* _About this exercise_
Repeat the whole listing below exactly as it reads.

* _Data shown_
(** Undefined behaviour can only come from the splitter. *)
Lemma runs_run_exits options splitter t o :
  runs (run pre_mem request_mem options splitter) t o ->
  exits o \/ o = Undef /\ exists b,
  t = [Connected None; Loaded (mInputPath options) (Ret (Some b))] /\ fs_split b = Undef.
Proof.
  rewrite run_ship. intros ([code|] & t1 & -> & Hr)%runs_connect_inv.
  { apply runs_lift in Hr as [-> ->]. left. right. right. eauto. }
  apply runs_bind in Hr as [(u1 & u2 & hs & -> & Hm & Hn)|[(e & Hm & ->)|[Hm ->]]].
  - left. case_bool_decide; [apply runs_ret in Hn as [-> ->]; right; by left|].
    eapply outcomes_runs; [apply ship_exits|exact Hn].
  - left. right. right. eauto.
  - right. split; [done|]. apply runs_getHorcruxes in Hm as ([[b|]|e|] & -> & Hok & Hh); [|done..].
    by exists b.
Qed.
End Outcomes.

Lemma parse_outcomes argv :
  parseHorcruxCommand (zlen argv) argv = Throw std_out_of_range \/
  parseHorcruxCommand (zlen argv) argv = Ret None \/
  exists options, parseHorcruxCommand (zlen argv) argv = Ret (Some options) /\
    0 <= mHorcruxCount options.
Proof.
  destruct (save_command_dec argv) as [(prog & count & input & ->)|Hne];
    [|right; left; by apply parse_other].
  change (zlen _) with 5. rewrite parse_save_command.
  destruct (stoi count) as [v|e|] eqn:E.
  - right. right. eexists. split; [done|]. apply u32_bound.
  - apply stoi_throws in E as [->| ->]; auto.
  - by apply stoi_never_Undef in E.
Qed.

* _Answer box_
(** Undefined behaviour can only come from the splitter. *)
Lemma runs_run_exits options splitter t o :
  runs (run pre_mem request_mem options splitter) t o ->
  exits o \/ o = Undef /\ exists b,
  t = [Connected None; Loaded (mInputPath options) (Ret (Some b))] /\ fs_split b = Undef.
Proof.
  rewrite run_ship. intros ([code|] & t1 & -> & Hr)%runs_connect_inv.
  { apply runs_lift in Hr as [-> ->]. left. right. right. eauto. }
  apply runs_bind in Hr as [(u1 & u2 & hs & -> & Hm & Hn)|[(e & Hm & ->)|[Hm ->]]].
  - left. case_bool_decide; [apply runs_ret in Hn as [-> ->]; right; by left|].
    eapply outcomes_runs; [apply ship_exits|exact Hn].
  - left. right. right. eauto.
  - right. split; [done|]. apply runs_getHorcruxes in Hm as ([[b|]|e|] & -> & Hok & Hh); [|done..].
    by exists b.
Qed.
End Outcomes.

Lemma parse_outcomes argv :
  parseHorcruxCommand (zlen argv) argv = Throw std_out_of_range \/
  parseHorcruxCommand (zlen argv) argv = Ret None \/
  exists options, parseHorcruxCommand (zlen argv) argv = Ret (Some options) /\
    0 <= mHorcruxCount options.
Proof.
  destruct (save_command_dec argv) as [(prog & count & input & ->)|Hne];
    [|right; left; by apply parse_other].
  change (zlen _) with 5. rewrite parse_save_command.
  destruct (stoi count) as [v|e|] eqn:E.
  - right. right. eexists. split; [done|]. apply u32_bound.
  - apply stoi_throws in E as [->| ->]; auto.
  - by apply stoi_never_Undef in E.
Qed.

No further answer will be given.